Former Owner Of Multi-Million Dollar Teardown In Vancouver Says Property Always Needed Work


Back in January, the picture of a modest house on West 14th Avenue in Vancouver, Canada, went viral. The tiny, run-down home on a 33-foot lot, with an asking price of CDN $2.4 million (USD $1.85 million), became a symbol of the city’s hot housing market, which some say has gotten out of control. At about the same time, Vancouver was named the world’s third most unaffordable city, behind Sydney, Australia, and Hong Kong. The unaffordability index compared incomes to housing prices in the city.

But, despite the overgrown lawn, moss-covered roof, and rotted back staircase, the West 14th Avenue property was not standing empty. In fact, it had been home to a university professor and his wife for more than 30 years. Ken Bryant, who taught in the Asian Studies Department of The University of British Columbia, told The Globeand Mail that the home was a teardown when they first bought it in 1983. But it was close to the university, where his wife also worked as a librarian.
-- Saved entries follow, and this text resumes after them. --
Lemma highlight_handle ev e :
  readOnly e = false ->
  extraSelections e = [current_line_selection (cursor e)] ->
  readOnly (handle h ev e) = false
  /\ extraSelections (handle h ev e)
     = [current_line_selection (cursor (handle h ev e))].
Proof.
  intros Hro Hsel. destruct ev as [c | m | content | rect dy | cr];
    cbn [handle].
  - unfold setTextCursor, emit_cursorPositionChanged, highlightCurrentLine,
      isReadOnly. cbn. rewrite Hro. split; reflexivity.
  - unfold keyPressEvent. cbn [key]. rewrite Z.eqb_refl. cbv zeta.
    unfold insertText, setTextCursor, emit_cursorPositionChanged,
      highlightCurrentLine, isReadOnly. cbn.
    rewrite emit_blockCountChanged_readOnly. cbn. rewrite Hro.
    split; reflexivity.
  - unfold setPlainText, setTextCursor, emit_cursorPositionChanged,
      highlightCurrentLine, isReadOnly. cbn.
    rewrite emit_blockCountChanged_readOnly. cbn. rewrite Hro.
    split; reflexivity.
  - unfold updateLineNumberArea.
    destruct (Py.truthy_int dy);
      match goal with |- context [Rect.contains ?r ?v] =>
        destruct (Rect.contains r v) end; split; assumption.
  - split; assumption.
Qed.

Lemma fontMetrics_handle ev e : fontMetrics (handle h ev e) = fontMetrics e.
Proof.
  destruct ev as [c | m | content | rect dy | cr]; cbn [handle].
  - reflexivity.
  - unfold keyPressEvent. cbn [key]. rewrite Z.eqb_refl. cbv zeta.
    unfold insertText, setTextCursor, emit_cursorPositionChanged,
      emit_blockCountChanged. cbn.
    destruct (_ =? _); reflexivity.
  - unfold setPlainText, setTextCursor, emit_cursorPositionChanged,
      emit_blockCountChanged. cbn.
    destruct (_ =? _); reflexivity.
  - unfold updateLineNumberArea.
    destruct (Py.truthy_int dy);
      match goal with |- context [Rect.contains ?r ?v] =>
        destruct (Rect.contains r v) end; reflexivity.
  - reflexivity.
Qed.

(** The margin stays right, and the font metrics the same, over any
    sequence of events. *)
Lemma margin_after events e :
  viewportMargins e = (lineNumberAreaWidth e, 0, 0, 0) ->
  viewportMargins (after h events e)
  = (lineNumberAreaWidth (after h events e), 0, 0, 0)
  /\ fontMetrics (after h events e) = fontMetrics e.
Proof.
  unfold after. revert e. induction events as [|ev evs IH]; intros e Hm;
    [split; [exact Hm | reflexivity] |].
  cbn [fold_left].
  destruct (IH (handle h ev e) (margin_handle ev e Hm)) as [Hm' Hf'].
  split; [exact Hm' |]. rewrite Hf'. apply fontMetrics_handle.
Qed.

(** X7. In every state an editor reaches from its construction (cursor
    moves, Tab presses, a text being set, viewport updates, resizes), the
    viewport's left margin is the gutter width for the current number of
    blocks, and the three other margins are zero. *)
Theorem margin_follows_block_count
  (fm : QFontMetrics) (vp : QRect) (events : list EditorEvent) :
  viewportMargins (after h events (init fm vp))
  = (Gutter.lineNumberAreaWidth fm
       (blockCount (after h events (init fm vp))), 0, 0, 0).
Proof.
  destruct (margin_after events (init fm vp)) as [Hm Hf]; [reflexivity |].
  rewrite Hm. unfold lineNumberAreaWidth. rewrite Hf. reflexivity.
Qed.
“Location, location, location. It almost could have been a tent. It was clear that someone was going to come around with a bulldozer. The house looked then essentially as it does now.”

They purchased the house for $141,000. It sold earlier this year for CDN $2.48 million, which was CDN $82,000 above the asking price. Ken Bryant retired last year and the couple plans to relocate to their vacation property in the Southern Gulf Islands after his wife — who is not named in the Globe article — retires this summer.

Back in January, CTV News said the home was tailor-made for builders, as similar homes in the area had sold for CDN $4.5 million. Realtor Ian Tang, who was not associated with the home’s sale, told CTV that even if a builder spent CDN $1 million putting up a new structure, he or she would have saved about $1 million if it could then be resold for CDN $4.5 million.

Although the Globe did not talk to the new owners of the house, documents obtained by the paper listed their occupations as “business owners.”

Vancouver realtor Bob Rennie told the Globe that the Bryants “won the lottery.” The paper’s reporter wrote that the large number of baby boomers who have benefited from high housing prices are the reason behind the provincial government’s reluctance to take measures to cool the market.

While baby boomers are reaping huge rewards from selling property to which they have held title for decades, the next generation is facing a serious squeeze. A separate Globe and Mail report from last week stated that in 2014, only 15 percent of 3-bedroom properties within Metro Vancouver had an asking price of CDN $500,000 or less.

The story included a profile of one couple in their 30s trying to leverage their modest equity in a Surrey condo, more than an hour outside of Vancouver, where one half of the couple works full-time, to get a home large enough to start a family.

Meanwhile, Bryant is not bothered by the public perception that he may have let his home fall into disrepair. The Bryants raised two very successful sons in the home: one is a software entrepreneur and the other is a professor at a major U.S. university. Ken Bryant drives an older vehicle and often opts for public transit to get around.

“I have said goodbye to the house. There are many things in our life that are important to us. What our house looks like is not one of them. We have pride in our kids and how they do, and our grandkids.”